= Megatrajectory =

In evolutionary biology, megatrajectories are the major evolutionary milestones and directions in the evolution of life.

Posited by A. H. Knoll and Richard K. Bambach in their 2000 collaboration, "Directionality in the History of Life," Knoll and Bamback argue that, in consideration of the problem of progress in evolutionary history, a middle road that encompasses both contingent and convergent features of biological evolution may be attainable through the idea of the megatrajectory:

We believe that six broad megatrajectories capture the essence of vectoral change in the history of life.
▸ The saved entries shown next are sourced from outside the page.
(** X18.  The stopping flag and the residuals do not depend on the order
    of the workers' residual reports (sums taken over the reals). *)
Theorem res_stop_permutation (rs rs' : list residual_report) (eps : R) :
  rs ≡ₚ rs' -> res_stop rs eps = res_stop rs' eps.
Proof.
  intros Hp. unfold res_stop.
  rewrite (np_sum_perm (map r_primal rs) (map r_primal rs'))
    by now apply Permutation_map.
  rewrite (np_sum_perm (map r_dual rs) (map r_dual rs'))
    by now apply Permutation_map.
  rewrite (np_sum_perm (map r_x rs) (map r_x rs'))
    by now apply Permutation_map.
  rewrite (np_sum_perm (map r_xbar rs) (map r_xbar rs'))
    by now apply Permutation_map.
  rewrite (np_sum_perm (map r_y rs) (map r_y rs'))
    by now apply Permutation_map.
  reflexivity.
Qed.

Lemma res_stop_permutation_witness :
  res_stop [ssq_zero; {| r_primal := 1; r_dual := 2; r_x := 3; r_xbar := 4;
                         r_y := 5 |}] 1 =
  res_stop [{| r_primal := 1; r_dual := 2; r_x := 3; r_xbar := 4;
               r_y := 5 |}; ssq_zero] 1.
Proof. apply res_stop_permutation, perm_swap. Defined.

(** X19.  A looser tolerance never delays the stop: when the sums of
    squares of x, xbar and y in the reports are not negative, as sums of
    squares are, a list of reports that stops the run at a tolerance
    stops it at every larger one. *)
Theorem res_stop_tolerance_monotone (res_ssq : list residual_report)
    (eps eps' : R) :
  Forall (fun r => 0 <= r_x r /\ 0 <= r_xbar r /\ 0 <= r_y r) res_ssq ->
  eps <= eps' ->
  snd (res_stop res_ssq eps) = true -> snd (res_stop res_ssq eps') = true.
Proof.
  intros Hall Heps. rewrite !res_stop_flag. intros [Hp Hd].
  assert (Hx : 0 <= np_sum (map r_x res_ssq)).
  { apply np_sum_nonneg, Forall_map. eapply Forall_impl; [exact Hall|].
    simpl. tauto. }
  assert (Hy : 0 <= np_sum (map r_y res_ssq)).
  { apply np_sum_nonneg, Forall_map. eapply Forall_impl; [exact Hall|].
    simpl. tauto. }
  pose proof (Rmax_l (np_sum (map r_x res_ssq))
                (np_sum (map r_xbar res_ssq))) as Hm.
  split; nra.
Qed.

Lemma res_stop_tolerance_monotone_witness :
  snd (res_stop [{| r_primal := 1; r_dual := 2; r_x := 3; r_xbar := 4;
                    r_y := 5 |}] 2) = true.
Proof.
  apply (res_stop_tolerance_monotone _ 1 2).
  - repeat constructor; simpl; lra.
  - lra.
  - apply res_stop_flag. unfold np_sum. simpl. pose proof eps_fl_pos.
    unfold Rmax. destruct (Rle_dec (3 + 0) (4 + 0)); lra.
Defined.

(** ** The coordinator's loop *)

Lemma consensus_loop_returned (eps : R) (recv : inbox) (n : nat) :
  forall (i : nat) (last : option (gmap Z (list xreal)))
         (resid : list (R * R)) (out : run_output),
  consensus_loop n i eps recv last resid = Returned out ->
  exists m : nat,
    (m <= n)%nat /\ out_num_iters out = (i + m)%nat /\
    out_residuals out = resid ++ map (round_resid eps recv) (seq i m) /\
    (forall j, (i <= j)%nat -> (j + 1 < i + m)%nat ->
               round_flag eps recv j = false) /\
    ((m < n)%nat -> round_flag eps recv (i + m - 1) = true) /\
    (m = 0%nat -> n = 0%nat /\ last = Some (out_xbars out)) /\
    ((0 < m)%nat -> x_average (fst (recv (i + m - 1)%nat)) = Ok (out_xbars out)).
Proof.
  induction n as [|n IH]; intros i last resid out E.
  - simpl in E. destruct last as [xbars|]; [|discriminate].
    injection E as <-. exists 0%nat. simpl. rewrite app_nil_r.
    repeat split; try lia; intros; lia.
  - cbn [consensus_loop] in E.
    destruct (x_average (fst (recv i))) as [xbars|e] eqn:Ex; [|discriminate].
    destruct (res_stop (snd (recv i)) eps) as [[primal dual] stopped] eqn:Er.
    destruct stopped.
    + injection E as <-. exists 1%nat. simpl.
      replace (i + 1 - 1)%nat with i by lia.
      unfold round_resid, round_flag. rewrite Er. simpl.
      repeat split; try lia; try (intros; lia); try reflexivity.
      intros _. exact Ex.
    + apply IH in E as (m & Hm & Hn & Hr & Hfl & Hlast & H0 & Hx).
      exists (S m). replace (i + S m - 1)%nat with (i + m)%nat by lia.
      split; [lia|]. split; [lia|]. split.
      { rewrite Hr, <- app_assoc. simpl. unfold round_resid at 2.
        now rewrite Er. }
      split.
      { intros j Hj1 Hj2. destruct (decide (j = i)) as [->|Hne].
        - unfold round_flag. now rewrite Er.
        - apply Hfl; lia. }
      split.
      { intros Hlt. destruct m as [|m'].
        - destruct H0 as [Hn0 _]; [reflexivity|]. lia.
        - replace (i + S m')%nat with (S i + S m' - 1)%nat by lia.
          apply Hlast. lia. }
      split; [intros; lia|]. intros _.
      destruct m as [|m'].
      * destruct H0 as [_ Hl]; [reflexivity|]. injection Hl as <-.
        replace (i + 0)%nat with i by lia. exact Ex.
      * replace (i + S m')%nat with (S i + S m' - 1)%nat by lia.
        apply Hx. lia.
Qed.

Lemma consensus_loop_stops (eps : R) (recv : inbox) (n : nat) :
  forall (i m : nat) (last : option (gmap Z (list xreal)))
         (resid : list (R * R)),
  (m < n)%nat ->
  (forall j, (i <= j <= i + m)%nat ->
             exists xb, x_average (fst (recv j)) = Ok xb) ->
  (forall j, (i <= j < i + m)%nat -> round_flag eps recv j = false) ->
  round_flag eps recv (i + m) = true ->
  exists out,
    consensus_loop n i eps recv last resid = Returned out /\
    out_num_iters out = S (i + m).
Proof.
  induction n as [|n IH]; intros i m last resid Hm Hok Hfl Hstop; [lia|].
  cbn [consensus_loop].
  destruct (Hok i) as [xb ->]; [lia|].
  destruct (res_stop (snd (recv i)) eps) as [[primal dual] stopped] eqn:Er.
  destruct m as [|m].
  - unfold round_flag in Hstop. replace (i + 0)%nat with i in Hstop by lia.
    rewrite Er in Hstop. simpl in Hstop. subst stopped.
    eexists. split; [reflexivity|]. simpl. lia.
  - assert (Hi : round_flag eps recv i = false) by (apply Hfl; lia).
    unfold round_flag in Hi. rewrite Er in Hi. simpl in Hi. subst stopped.
    destruct (IH (S i) m (Some xb) (resid ++ [(primal, dual)]))
      as (out & E & Hn).
    + lia.
    + intros j Hj. apply Hok. lia.
    + intros j Hj. apply Hfl. lia.
    + replace (S i + m)%nat with (i + S m)%nat by lia. exact Hstop.
    + exists out. split; [exact E|]. lia.
Qed.

Lemma consensus_loop_exhausts (eps : R) (recv : inbox) (n : nat) :
  forall (i : nat) (last : option (gmap Z (list xreal)))
         (resid : list (R * R)),
  (0 < n)%nat \/ is_Some last ->
  (forall j, (i <= j < i + n)%nat ->
             exists xb, x_average (fst (recv j)) = Ok xb) ->
  (forall j, (i <= j < i + n)%nat -> round_flag eps recv j = false) ->
  exists out,
    consensus_loop n i eps recv last resid = Returned out /\
    out_num_iters out = (i + n)%nat.
Proof.
  induction n as [|n IH]; intros i last resid Hn Hok Hfl.
  - destruct Hn as [Hn|[xb ->]]; [lia|]. simpl.
    eexists. split; [reflexivity|]. simpl. lia.
  - cbn [consensus_loop].
    destruct (Hok i) as [xb ->]; [lia|].
    destruct (res_stop (snd (recv i)) eps) as [[primal dual] stopped] eqn:Er.
    assert (Hi : round_flag eps recv i = false) by (apply Hfl; lia).
    unfold round_flag in Hi. rewrite Er in Hi. simpl in Hi. subst stopped.
    destruct (IH (S i) (Some xb) (resid ++ [(primal, dual)]))
      as (out & E & Hout).
    + right. eauto.
    + intros j Hj. apply Hok. lia.
    + intros j Hj. apply Hfl. lia.
    + exists out. split; [exact E|]. lia.
Qed.

Lemma consensus_loop_raises (eps : R) (recv : inbox) (e : exn) (n : nat) :
  forall (i m : nat) (last : option (gmap Z (list xreal)))
         (resid : list (R * R)),
  (m < n)%nat ->
  (forall j, (i <= j < i + m)%nat ->
             exists xb, x_average (fst (recv j)) = Ok xb) ->
  (forall j, (i <= j < i + m)%nat -> round_flag eps recv j = false) ->
  x_average (fst (recv (i + m)%nat)) = Raise e ->
  consensus_loop n i eps recv last resid = Raised e.
Proof.
  induction n as [|n IH]; intros i m last resid Hm Hok Hfl Hraise; [lia|].
  cbn [consensus_loop].
  destruct m as [|m].
  - replace (i + 0)%nat with i in Hraise by lia. now rewrite Hraise.
  - destruct (Hok i) as [xb ->]; [lia|].
    destruct (res_stop (snd (recv i)) eps) as [[primal dual] stopped] eqn:Er.
    assert (Hi : round_flag eps recv i = false) by (apply Hfl; lia).
    unfold round_flag in Hi. rewrite Er in Hi. simpl in Hi. subst stopped.
    apply (IH (S i) m).
    + lia.
    + intros j Hj. apply Hok. lia.
    + intros j Hj. apply Hfl. lia.
    + replace (S i + m)%nat with (i + S m)%nat by lia. exact Hraise.
Qed.

Lemma consensus_loop_unbound (eps : R) (recv : inbox) (n : nat) :
  forall (i : nat) (last : option (gmap Z (list xreal)))
         (resid : list (R * R)),
  consensus_loop n i eps recv last resid = UnboundLocal ->
  n = 0%nat /\ last = None.
Proof.
  induction n as [|n IH]; intros i last resid E.
  - simpl in E. destruct last; [discriminate|]. auto.
  - cbn [consensus_loop] in E.
    destruct (x_average (fst (recv i))) as [xbars|e]; [|discriminate].
    destruct (res_stop (snd (recv i)) eps) as [[primal dual] stopped].
    destruct stopped; [discriminate|].
    apply IH in E as [_ E]. discriminate.
Qed.

(** X20.  What [consensus] returns, for any messages: at least one and at
    most [max_iter] iterations are counted; there is one row of residuals
    per iteration, the pair that [res_stop] computed in that round; the
    consensus returned is the average of the last round that was run;
    every round before the last had a false stopping flag, and when fewer
    than [max_iter] rounds were run the flag of the last one was true. *)
Theorem consensus_result (max_iter : Z) (eps : R) (recv : inbox)
    (out : run_output) :
  consensus max_iter eps recv = Returned out ->
  (1 <= out_num_iters out <= Z.to_nat max_iter)%nat /\
  length (out_residuals out) = out_num_iters out /\
  out_residuals out =
    map (round_resid eps recv) (seq 0 (out_num_iters out)) /\
  x_average (fst (recv (out_num_iters out - 1)%nat)) = Ok (out_xbars out) /\
  (forall j, (j + 1 < out_num_iters out)%nat ->
             round_flag eps recv j = false) /\
  ((out_num_iters out < Z.to_nat max_iter)%nat ->
   round_flag eps recv (out_num_iters out - 1) = true).
Proof.
  unfold consensus. destruct (max_iter <? 0)%Z; [discriminate|].
  intros E.
  apply consensus_loop_returned in E
    as (m & Hm & Hn & Hr & Hfl & Hlast & H0 & Hx).
  simpl in Hn, Hr, Hfl, Hlast, Hx. rewrite Hn.
  assert (Hpos : (0 < m)%nat).
  { destruct m; [|lia]. destruct H0 as [_ H0]; [reflexivity|]. discriminate. }
  split; [lia|]. split; [now rewrite Hr, length_map, length_seq|].
  split; [exact Hr|]. split; [now apply Hx|].
  split; [intros j Hj; apply Hfl; lia|exact Hlast].
Qed.

Lemma example_run_returns :
  exists out,
    consensus 1 1 (fun _ => (two_workers, [ssq_zero])) = Returned out.
Proof.
  destruct two_workers_consensus as (xb & E & _).
  change (consensus 1 1 (fun _ => (two_workers, [ssq_zero])))
    with (consensus_loop 1 0 1 (fun _ => (two_workers, [ssq_zero])) None []).
  cbn [consensus_loop]. cbv beta. cbn [fst snd]. rewrite E.
  destruct (res_stop [ssq_zero] 1) as [[primal dual] stopped].
  destruct stopped; eexists; reflexivity.
Qed.

Lemma consensus_result_witness :
  exists out,
    consensus 1 1 (fun _ => (two_workers, [ssq_zero])) = Returned out /\
    (1 <= out_num_iters out <= Z.to_nat 1)%nat /\
    length (out_residuals out) = out_num_iters out.
Proof.
  destruct example_run_returns as (out & E).
  exists out. split; [exact E|].
  destruct (consensus_result 1 1 _ out E) as (H1 & H2 & _).
  split; assumption.
Defined.

(** X21.  [consensus] returns, and counts the rounds up to the first
    true stopping flag: when the reports of rounds 0 to [m] can be
    averaged, the flags of the rounds before [m] are false and the flag
    of round [m] is true, with [m] below [max_iter], the run returns with
    [m + 1] iterations; when all [max_iter] rounds can be averaged and no
    flag is true, it returns with [max_iter] iterations. *)
Theorem consensus_returns (max_iter : Z) (eps : R) (recv : inbox) :
  (forall m : nat,
     (Z.of_nat m < max_iter)%Z ->
     (forall j, (j <= m)%nat -> exists xb, x_average (fst (recv j)) = Ok xb) ->
     (forall j, (j < m)%nat -> round_flag eps recv j = false) ->
     round_flag eps recv m = true ->
     exists out,
       consensus max_iter eps recv = Returned out /\
       out_num_iters out = S m) /\
  ((0 < max_iter)%Z ->
   (forall j, (j < Z.to_nat max_iter)%nat ->
      (exists xb, x_average (fst (recv j)) = Ok xb) /\
      round_flag eps recv j = false) ->
   exists out,
     consensus max_iter eps recv = Returned out /\
     out_num_iters out = Z.to_nat max_iter).
Proof.
  split.
  - intros m Hm Hok Hfl Hstop. unfold consensus.
    destruct (max_iter <? 0)%Z eqn:Hneg; [lia|].
    destruct (consensus_loop_stops eps recv (Z.to_nat max_iter) 0 m None [])
      as (out & E & Hn).
    + lia.
    + intros j Hj. apply Hok. lia.
    + intros j Hj. apply Hfl. lia.
    + exact Hstop.
    + exists out. split; [exact E|]. exact Hn.
  - intros Hpos Hall. unfold consensus.
    destruct (max_iter <? 0)%Z eqn:Hneg; [lia|].
    destruct (consensus_loop_exhausts eps recv (Z.to_nat max_iter) 0 None [])
      as (out & E & Hn).
    + left. lia.
    + intros j Hj. apply Hall. lia.
    + intros j Hj. apply Hall. lia.
    + exists out. split; [exact E|]. exact Hn.
Qed.

Lemma consensus_returns_witness :
  exists out,
    consensus 5 1 (fun _ => (two_workers, [ssq_zero])) = Returned out /\
    out_num_iters out = 1%nat.
Proof.
  apply (proj1 (consensus_returns 5 1 (fun _ => (two_workers, [ssq_zero]))) 0%nat).
  - reflexivity.
  - intros j _. destruct two_workers_consensus as (xb & E & _). eauto.
  - intros j Hj. lia.
  - unfold round_flag. apply res_stop_flag. unfold np_sum. simpl.
    pose proof eps_fl_pos. unfold Rmax.
    destruct (Rle_dec (0 + 0) (0 + 0)); lra.
Defined.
The megatrajectories for a logical sequence dictated by the necessity for complexity level N to exist before N+1 can evolve...In the view offered here, each megatrajectory adds new and qualitatively distinct dimensions to the way life utilizes ecospace.

According to Knoll and Bambach, the six megatrajectories outlined by biological evolution thus far are:

1. the origin of life to the "Last Common Ancestor"
2. prokaryote diversification
3. unicellular eukaryote diversification
4. multicellular organisms
5. land organisms
6. appearance of intelligence and technology

Milan M. Ćirković and Robert Bradbury, have taken the megatrajectory concept one step further by theorizing that a seventh megatrajectory exists: postbiological evolution triggered by the emergence of artificial intelligence at least equivalent to the biologically-evolved one, as well as the invention of several key technologies of the similar level of complexity and environmental impact, such as molecular nanoassembling or stellar uplifting.